[Task details]:
Take every line from the data that has the word "pose" in it.

Collected data entries:

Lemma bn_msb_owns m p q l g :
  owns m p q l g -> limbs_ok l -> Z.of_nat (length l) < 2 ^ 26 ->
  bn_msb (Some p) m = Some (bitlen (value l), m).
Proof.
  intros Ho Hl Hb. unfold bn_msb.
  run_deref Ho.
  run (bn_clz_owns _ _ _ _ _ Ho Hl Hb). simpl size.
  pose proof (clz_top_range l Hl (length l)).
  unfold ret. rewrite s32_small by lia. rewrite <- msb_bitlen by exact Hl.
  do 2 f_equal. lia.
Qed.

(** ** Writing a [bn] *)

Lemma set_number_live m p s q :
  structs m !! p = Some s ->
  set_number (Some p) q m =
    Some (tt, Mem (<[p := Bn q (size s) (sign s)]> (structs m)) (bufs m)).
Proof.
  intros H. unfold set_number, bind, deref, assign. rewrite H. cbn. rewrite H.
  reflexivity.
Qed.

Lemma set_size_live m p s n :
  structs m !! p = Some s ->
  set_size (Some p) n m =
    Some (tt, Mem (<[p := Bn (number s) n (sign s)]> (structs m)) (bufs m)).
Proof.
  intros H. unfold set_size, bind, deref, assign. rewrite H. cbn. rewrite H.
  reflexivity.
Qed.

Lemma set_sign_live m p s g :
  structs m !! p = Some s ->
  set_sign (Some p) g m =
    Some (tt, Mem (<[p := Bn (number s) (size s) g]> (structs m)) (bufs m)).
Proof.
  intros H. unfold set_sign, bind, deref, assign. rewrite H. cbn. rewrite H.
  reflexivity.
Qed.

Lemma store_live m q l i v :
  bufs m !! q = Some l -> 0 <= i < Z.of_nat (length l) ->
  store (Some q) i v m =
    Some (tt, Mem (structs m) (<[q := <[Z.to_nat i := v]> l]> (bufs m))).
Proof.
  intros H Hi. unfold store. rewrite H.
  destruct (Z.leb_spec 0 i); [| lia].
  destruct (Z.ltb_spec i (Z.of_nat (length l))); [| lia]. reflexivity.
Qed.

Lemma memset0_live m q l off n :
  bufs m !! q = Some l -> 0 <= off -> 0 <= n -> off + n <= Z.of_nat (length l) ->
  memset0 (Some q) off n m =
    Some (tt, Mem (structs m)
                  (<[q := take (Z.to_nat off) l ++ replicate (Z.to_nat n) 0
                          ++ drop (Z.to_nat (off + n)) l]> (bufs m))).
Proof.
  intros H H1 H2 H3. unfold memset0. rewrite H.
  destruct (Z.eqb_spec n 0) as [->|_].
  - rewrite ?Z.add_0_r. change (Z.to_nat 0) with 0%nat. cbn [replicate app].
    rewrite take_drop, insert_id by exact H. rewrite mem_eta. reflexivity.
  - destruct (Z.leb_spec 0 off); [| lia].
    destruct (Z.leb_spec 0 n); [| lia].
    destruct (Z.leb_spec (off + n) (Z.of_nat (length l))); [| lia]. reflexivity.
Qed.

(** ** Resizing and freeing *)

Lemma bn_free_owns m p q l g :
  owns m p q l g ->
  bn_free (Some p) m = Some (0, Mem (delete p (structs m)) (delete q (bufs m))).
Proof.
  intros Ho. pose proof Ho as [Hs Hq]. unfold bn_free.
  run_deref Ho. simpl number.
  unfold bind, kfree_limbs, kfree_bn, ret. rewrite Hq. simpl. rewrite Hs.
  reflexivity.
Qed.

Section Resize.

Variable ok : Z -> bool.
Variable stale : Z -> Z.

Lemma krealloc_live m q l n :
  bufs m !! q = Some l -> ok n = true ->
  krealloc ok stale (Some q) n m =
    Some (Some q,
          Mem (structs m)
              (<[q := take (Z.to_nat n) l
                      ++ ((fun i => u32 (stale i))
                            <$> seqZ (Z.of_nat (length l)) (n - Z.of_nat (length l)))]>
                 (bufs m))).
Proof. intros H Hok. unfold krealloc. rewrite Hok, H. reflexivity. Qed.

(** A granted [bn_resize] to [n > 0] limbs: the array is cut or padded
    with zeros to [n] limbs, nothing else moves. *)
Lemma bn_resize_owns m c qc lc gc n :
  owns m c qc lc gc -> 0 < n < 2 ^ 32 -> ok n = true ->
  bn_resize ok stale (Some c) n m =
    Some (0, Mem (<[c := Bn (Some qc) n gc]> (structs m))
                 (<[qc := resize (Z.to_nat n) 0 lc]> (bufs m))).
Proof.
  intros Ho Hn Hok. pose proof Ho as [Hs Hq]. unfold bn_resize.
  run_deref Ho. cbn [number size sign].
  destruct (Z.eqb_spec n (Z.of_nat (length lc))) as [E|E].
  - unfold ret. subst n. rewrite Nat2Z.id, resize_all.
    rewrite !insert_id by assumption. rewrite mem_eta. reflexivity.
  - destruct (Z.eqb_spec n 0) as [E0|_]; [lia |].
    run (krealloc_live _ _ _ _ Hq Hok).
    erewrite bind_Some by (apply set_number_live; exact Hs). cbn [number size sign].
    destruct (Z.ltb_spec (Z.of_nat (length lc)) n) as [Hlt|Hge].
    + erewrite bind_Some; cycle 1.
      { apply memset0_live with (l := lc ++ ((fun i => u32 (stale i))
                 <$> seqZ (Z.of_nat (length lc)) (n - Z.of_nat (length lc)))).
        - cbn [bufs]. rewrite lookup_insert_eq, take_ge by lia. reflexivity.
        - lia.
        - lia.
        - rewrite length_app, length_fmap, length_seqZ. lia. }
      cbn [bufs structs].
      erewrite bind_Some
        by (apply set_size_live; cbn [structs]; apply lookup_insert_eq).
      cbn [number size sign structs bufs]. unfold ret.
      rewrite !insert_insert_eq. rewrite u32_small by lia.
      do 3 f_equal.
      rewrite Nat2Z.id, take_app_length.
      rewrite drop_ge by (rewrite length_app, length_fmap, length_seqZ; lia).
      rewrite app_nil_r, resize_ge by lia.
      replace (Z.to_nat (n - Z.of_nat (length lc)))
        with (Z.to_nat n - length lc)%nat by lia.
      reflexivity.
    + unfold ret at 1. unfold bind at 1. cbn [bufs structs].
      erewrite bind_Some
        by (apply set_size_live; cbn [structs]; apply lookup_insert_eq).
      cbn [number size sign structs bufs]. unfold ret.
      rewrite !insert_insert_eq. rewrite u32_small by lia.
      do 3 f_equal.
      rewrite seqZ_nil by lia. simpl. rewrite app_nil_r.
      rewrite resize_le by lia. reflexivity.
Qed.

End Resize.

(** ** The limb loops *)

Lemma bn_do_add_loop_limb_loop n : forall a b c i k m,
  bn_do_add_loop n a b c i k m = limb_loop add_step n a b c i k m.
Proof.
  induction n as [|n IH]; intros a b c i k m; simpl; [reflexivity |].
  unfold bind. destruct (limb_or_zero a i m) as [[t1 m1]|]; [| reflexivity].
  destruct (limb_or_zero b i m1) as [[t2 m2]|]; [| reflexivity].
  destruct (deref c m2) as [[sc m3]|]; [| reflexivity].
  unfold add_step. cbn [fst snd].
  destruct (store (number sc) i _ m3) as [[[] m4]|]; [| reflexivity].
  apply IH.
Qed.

--

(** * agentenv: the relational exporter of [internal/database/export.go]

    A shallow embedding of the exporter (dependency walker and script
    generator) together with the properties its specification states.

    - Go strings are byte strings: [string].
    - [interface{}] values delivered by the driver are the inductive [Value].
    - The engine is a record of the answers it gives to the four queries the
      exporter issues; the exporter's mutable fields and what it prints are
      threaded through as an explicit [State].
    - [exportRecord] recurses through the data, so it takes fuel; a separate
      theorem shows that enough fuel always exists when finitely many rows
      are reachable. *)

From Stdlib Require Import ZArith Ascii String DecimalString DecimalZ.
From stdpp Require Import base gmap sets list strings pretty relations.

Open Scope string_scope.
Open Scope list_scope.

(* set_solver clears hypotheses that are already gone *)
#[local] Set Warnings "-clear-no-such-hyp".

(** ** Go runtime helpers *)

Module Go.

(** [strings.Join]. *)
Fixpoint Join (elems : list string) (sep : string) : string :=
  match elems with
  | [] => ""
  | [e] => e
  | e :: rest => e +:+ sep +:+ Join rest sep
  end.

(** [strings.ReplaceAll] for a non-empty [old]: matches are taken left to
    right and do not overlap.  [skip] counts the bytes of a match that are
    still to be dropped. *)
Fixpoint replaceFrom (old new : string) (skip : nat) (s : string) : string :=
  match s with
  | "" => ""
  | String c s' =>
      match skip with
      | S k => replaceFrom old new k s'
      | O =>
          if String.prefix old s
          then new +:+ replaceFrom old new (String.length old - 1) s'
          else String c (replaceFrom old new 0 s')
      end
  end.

* * *

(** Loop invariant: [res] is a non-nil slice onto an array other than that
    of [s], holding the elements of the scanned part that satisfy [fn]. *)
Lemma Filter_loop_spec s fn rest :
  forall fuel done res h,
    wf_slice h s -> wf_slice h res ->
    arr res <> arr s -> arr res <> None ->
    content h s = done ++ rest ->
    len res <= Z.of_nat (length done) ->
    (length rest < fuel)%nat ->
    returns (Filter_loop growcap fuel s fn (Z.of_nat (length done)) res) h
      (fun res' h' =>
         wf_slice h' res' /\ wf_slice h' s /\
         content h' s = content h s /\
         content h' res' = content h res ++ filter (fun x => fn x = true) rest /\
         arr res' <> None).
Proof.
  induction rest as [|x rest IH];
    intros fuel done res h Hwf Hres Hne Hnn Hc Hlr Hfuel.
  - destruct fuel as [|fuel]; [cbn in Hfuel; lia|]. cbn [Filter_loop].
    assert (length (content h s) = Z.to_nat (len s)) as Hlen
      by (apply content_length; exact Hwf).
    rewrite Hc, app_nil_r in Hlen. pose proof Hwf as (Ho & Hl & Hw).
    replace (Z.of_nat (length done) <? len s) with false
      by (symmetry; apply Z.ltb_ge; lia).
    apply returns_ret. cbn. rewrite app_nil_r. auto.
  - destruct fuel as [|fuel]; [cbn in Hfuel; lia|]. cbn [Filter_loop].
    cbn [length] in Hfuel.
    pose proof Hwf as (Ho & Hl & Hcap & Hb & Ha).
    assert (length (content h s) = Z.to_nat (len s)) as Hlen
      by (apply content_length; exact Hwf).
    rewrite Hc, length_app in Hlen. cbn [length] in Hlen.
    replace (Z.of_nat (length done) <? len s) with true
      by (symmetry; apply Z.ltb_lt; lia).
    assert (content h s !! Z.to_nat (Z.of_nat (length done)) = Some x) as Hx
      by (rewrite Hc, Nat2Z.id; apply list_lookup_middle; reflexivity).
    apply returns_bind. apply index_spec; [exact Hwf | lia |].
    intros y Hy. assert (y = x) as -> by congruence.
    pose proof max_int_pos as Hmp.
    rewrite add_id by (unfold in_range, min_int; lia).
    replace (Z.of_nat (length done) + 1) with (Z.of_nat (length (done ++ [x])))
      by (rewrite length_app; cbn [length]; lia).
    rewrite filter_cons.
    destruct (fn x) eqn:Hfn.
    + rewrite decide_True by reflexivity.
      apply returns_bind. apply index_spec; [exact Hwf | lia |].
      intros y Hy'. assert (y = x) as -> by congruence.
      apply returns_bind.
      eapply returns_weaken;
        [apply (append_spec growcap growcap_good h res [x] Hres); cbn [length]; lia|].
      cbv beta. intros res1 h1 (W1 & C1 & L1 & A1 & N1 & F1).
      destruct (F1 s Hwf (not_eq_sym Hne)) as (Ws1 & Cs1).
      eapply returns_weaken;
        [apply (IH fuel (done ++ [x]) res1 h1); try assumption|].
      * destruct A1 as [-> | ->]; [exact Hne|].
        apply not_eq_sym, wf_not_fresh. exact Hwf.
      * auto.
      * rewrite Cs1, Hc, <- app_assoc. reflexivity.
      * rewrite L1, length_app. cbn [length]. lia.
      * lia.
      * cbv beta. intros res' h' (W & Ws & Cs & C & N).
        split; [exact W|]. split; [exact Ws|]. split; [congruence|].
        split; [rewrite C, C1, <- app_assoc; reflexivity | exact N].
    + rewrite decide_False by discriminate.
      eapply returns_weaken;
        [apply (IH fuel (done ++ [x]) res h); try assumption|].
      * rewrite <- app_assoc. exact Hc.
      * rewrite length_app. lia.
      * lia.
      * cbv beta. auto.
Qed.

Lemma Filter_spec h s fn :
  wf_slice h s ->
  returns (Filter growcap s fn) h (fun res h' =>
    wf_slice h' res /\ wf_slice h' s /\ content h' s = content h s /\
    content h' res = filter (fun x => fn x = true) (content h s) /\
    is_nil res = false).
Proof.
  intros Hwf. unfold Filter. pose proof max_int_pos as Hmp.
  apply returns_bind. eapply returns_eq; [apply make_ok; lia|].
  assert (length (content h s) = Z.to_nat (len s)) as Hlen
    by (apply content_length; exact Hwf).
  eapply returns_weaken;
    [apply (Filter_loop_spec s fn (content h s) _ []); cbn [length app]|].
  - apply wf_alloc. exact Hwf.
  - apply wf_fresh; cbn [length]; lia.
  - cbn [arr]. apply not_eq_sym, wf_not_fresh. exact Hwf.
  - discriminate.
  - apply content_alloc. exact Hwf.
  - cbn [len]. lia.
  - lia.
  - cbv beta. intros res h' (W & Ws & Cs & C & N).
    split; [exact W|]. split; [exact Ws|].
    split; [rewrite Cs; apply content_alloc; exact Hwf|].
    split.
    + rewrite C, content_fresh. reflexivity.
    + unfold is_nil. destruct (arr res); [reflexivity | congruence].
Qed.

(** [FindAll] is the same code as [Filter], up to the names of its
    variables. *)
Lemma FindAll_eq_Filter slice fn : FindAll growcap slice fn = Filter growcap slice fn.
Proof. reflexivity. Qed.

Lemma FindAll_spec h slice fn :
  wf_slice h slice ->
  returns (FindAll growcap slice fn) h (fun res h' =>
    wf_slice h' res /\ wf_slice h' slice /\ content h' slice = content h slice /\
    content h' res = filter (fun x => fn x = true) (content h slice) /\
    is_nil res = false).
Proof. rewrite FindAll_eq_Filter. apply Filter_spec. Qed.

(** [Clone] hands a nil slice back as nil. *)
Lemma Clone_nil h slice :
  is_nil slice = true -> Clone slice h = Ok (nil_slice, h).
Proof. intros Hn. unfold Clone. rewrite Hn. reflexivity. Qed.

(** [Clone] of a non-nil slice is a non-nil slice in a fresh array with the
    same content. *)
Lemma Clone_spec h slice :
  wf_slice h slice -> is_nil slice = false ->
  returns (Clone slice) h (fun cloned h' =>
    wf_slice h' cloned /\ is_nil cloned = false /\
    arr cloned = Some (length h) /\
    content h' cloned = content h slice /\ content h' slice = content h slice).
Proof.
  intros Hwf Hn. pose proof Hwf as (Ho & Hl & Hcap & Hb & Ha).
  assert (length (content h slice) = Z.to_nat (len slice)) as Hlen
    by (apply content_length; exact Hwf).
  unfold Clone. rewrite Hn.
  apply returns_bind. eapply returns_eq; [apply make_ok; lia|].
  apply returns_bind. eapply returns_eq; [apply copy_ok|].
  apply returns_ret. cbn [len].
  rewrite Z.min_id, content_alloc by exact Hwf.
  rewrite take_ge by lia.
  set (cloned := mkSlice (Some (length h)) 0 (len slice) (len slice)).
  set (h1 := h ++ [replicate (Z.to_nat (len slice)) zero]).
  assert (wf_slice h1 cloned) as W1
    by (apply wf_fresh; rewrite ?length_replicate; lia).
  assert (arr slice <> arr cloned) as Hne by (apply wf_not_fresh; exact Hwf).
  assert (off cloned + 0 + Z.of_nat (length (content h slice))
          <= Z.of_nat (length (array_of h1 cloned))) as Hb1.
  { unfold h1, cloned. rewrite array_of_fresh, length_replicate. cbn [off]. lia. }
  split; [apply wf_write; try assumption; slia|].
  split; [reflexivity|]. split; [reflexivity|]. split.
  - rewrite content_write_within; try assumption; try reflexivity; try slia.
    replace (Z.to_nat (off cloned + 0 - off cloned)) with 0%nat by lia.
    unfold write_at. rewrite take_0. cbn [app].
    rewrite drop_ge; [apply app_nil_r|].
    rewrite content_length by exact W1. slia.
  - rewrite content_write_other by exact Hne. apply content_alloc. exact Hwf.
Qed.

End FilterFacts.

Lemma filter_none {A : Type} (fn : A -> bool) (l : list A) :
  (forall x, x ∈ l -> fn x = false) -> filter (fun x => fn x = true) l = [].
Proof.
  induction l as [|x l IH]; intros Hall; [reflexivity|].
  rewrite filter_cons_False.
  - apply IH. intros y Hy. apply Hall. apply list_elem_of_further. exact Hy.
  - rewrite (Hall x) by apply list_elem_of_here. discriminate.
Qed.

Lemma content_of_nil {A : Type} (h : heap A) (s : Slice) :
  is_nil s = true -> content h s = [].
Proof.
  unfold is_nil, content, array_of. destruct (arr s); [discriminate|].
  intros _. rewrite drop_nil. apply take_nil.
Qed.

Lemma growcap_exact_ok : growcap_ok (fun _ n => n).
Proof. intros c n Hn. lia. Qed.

[Answer to this exercise]:
  pose proof (clz_top_range l Hl (length l)).
  intros Ho. pose proof Ho as [Hs Hq]. unfold bn_free.
  intros Ho Hn Hok. pose proof Ho as [Hs Hq]. unfold bn_resize.
    rewrite Hc, app_nil_r in Hlen. pose proof Hwf as (Ho & Hl & Hw).
    pose proof Hwf as (Ho & Hl & Hcap & Hb & Ha).
    pose proof max_int_pos as Hmp.
  intros Hwf. unfold Filter. pose proof max_int_pos as Hmp.
  intros Hwf Hn. pose proof Hwf as (Ho & Hl & Hcap & Hb & Ha).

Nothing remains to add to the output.